Predictions of slowdown in dairy markets by Rabobank have been challenged by the Irish farm organisations.
Rabobank has warned in its latest report on the sector that the current dairy market strength is not sustainable.
The bank is not forecasting a collapse in dairy commodity prices, but an easing of values as part of what it describes as a natural correction.
“We anticipate downside risks emerging in the second half of the year, driven by expanding supply and demand uncertainty,” said Mary Ledman, global dairy strategist at RaboResearch, the research arm of the bank.
“However, rather than a sharp downturn, we expect a recalibration from recent multi-year highs – a natural correction following a period of strong performance,” she added.
But the Irish farm organisations have questioned this analysis.
ICMSA dairy chair Noel Murphy maintained that the current supply/demand dynamic was in a positive place, and he claimed the decision by Lakeland Dairies to increase the May milk price showed that markets are better than some people expected.
Pointless
The ICMSA representative claimed that predicting milk prices beyond three months was “almost pointless” given the impact of variables such as weather, animal health and the volatile geopolitical situation.
IFA dairy chair, Martin McElearney, expressed confidence that milk prices will hold given the strength of market projections.
“We are seeing strong markets into next year,” he said.
However, Ledman maintained that consumer sentiment had waned amid weak and uncertain global economic conditions.
“A number of factors are weighing on the demand outlook.
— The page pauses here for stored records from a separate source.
Definition last_hooks : list hook :=
  appended (startGRPC wired_grpc (GRPC_Port cfg) ++ startHTTP hs).
Lemma main_runs :
  buildable ->
  exists l effects, l ≡ₚ acting /\ precedes (Ctor 12) (Ctor 17) l /\ fx_New (server fs) = Ok effects /\
    done_at_once effects = [RegisterLedgerServiceServer wired_grpc wired_service] /\
    forall outcome, main outcome = lifecycle (returned outcome) (hooks l ++ last_hooks).
Proof.
  intros (l & Hl & Hp & HN)%server_built. do 2 eexists. split_and!; [exact Hl|exact Hp|exact HN| |].
  - unfold done_at_once. rewrite omap_app. fold (done_at_once (flat_map does l)). by rewrite (acting_at_once l Hl).
  - intros outcome. unfold server_main. rewrite Hparse, HN, Run_ok. f_equal. unfold appended. by rewrite omap_app.
Qed.

(** C13: The server starts when its configuration, its pool, its Redis client and its key set
    can be built. It pings both stores, listens, and on a signal stops the gateway before
    the gRPC server and those before what they use; batches are cancelled before the pool
    is closed. What it serves is the server of Rpc.v as configured, and no tracer is set,
    whatever the configuration says. *)
Theorem server_starts tz :
  buildable ->
  (exists effects, fx_New (server fs) = Ok effects /\ done_at_once effects = [RegisterLedgerServiceServer wired_grpc wired_service]) /\
  (forall r ctx, serve tz wired_grpc wired_service r ctx = serve_configured tz cfg r ctx) /\
  (forall outcome, (forall x, outcome x = Ok tt) ->
   exists probes closes,
     main outcome = probes ++ [ServeGRPC (GRPC_Port cfg) wired_grpc; ListenAndServe hs; Shutdown hs; GracefulStop wired_grpc] ++ closes /\
     probes ≡ₚ [PingPool pool; PingRedis opts] /\
     closes ≡ₚ [ClosePool pool; CloseRedis opts; CancelBatches wired_manager; CancelRefresh (auth_JWKSURL (cfg_Auth cfg))] /\
     precedes (CancelBatches wired_manager) (ClosePool pool) closes).
Proof.
  intros (l & effects & Hl & Hp & HN & Hdone & Hrun)%main_runs. split_and!; [by exists effects|intros; apply serve_wired|].
  intros outcome Hok. exists (omap OnStart (hooks l)), (stops l). destruct (stops_acting l Hl Hp) as [Hs1 Hs2].
  split_and!; [|by apply starts_acting|done|done]. rewrite Hrun, lifecycle_all by (by intros h [] _ _; cbn).
  by rewrite rev_app_distr, !omap_app, <- app_assoc.
Qed.

Definition listens (x : action) : bool := match x with ServeGRPC _ _ | ListenAndServe _ => true | _ => false end.
Lemma quiet_acting l :
  l ≡ₚ acting -> precedes (Ctor 12) (Ctor 17) l ->
  forall x, x ∈ omap OnStart (hooks l) \/ x ∈ omap OnStop (hooks l ++ last_hooks) -> listens x = false.
Proof.
  intros Hl Hp x. destruct (stops_acting l Hl Hp) as [Hstops _]. unfold stops in Hstops. rewrite <- Permutation_rev in Hstops.
  rewrite omap_app, Hstops, (starts_acting l Hl).
  cut (Forall (fun x => listens x = false) ([PingPool pool; PingRedis opts] ++ [ClosePool pool; CloseRedis opts; CancelBatches wired_manager;
    CancelRefresh (auth_JWKSURL (cfg_Auth cfg))] ++ omap OnStop last_hooks)).
  { rewrite Forall_forall. intros Hall Hx. apply Hall. set_solver. }
  repeat constructor.
Qed.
These include: near-record-low consumer confidence in the US, troubling indicators of economic struggles in China and declining sales data from restaurants and consumer packaged goods companies across many regions,” the analyst stated.
“Dairy companies and downstream multinational consumer packaged goods companies will find it challenging to pass on higher dairy costs to consumers still grappling with post-COVID-19 inflation,” said Ledman.
Ongoing trade tensions and tariff volatility were identified by Ledman as further key risks to the trade in dairy commodities.
“Global trade conflicts remain elevated, with volatility and rapidly changing tariffs emerging weekly. These factors are influencing global dairy trade flows,” she said.
Milk production grew by just 0.5% year-on-year across the main exporting regions in quarter one, the RaboResearch report noted.
However, production growth is forecast to accelerate to 1.1% in the second quarter and 1.4% in the third quarter – the strongest quarterly increase since early 2021 – driven by growth in the US, EU, and South America.
RaboResearch forecasts that milk production from the main milk producing regions in 2025 will grow to 326.7m metric tonnes, an increase of 1% year-on-year or 3.2m metric tonnes. This is the highest annual volume gain since 2020.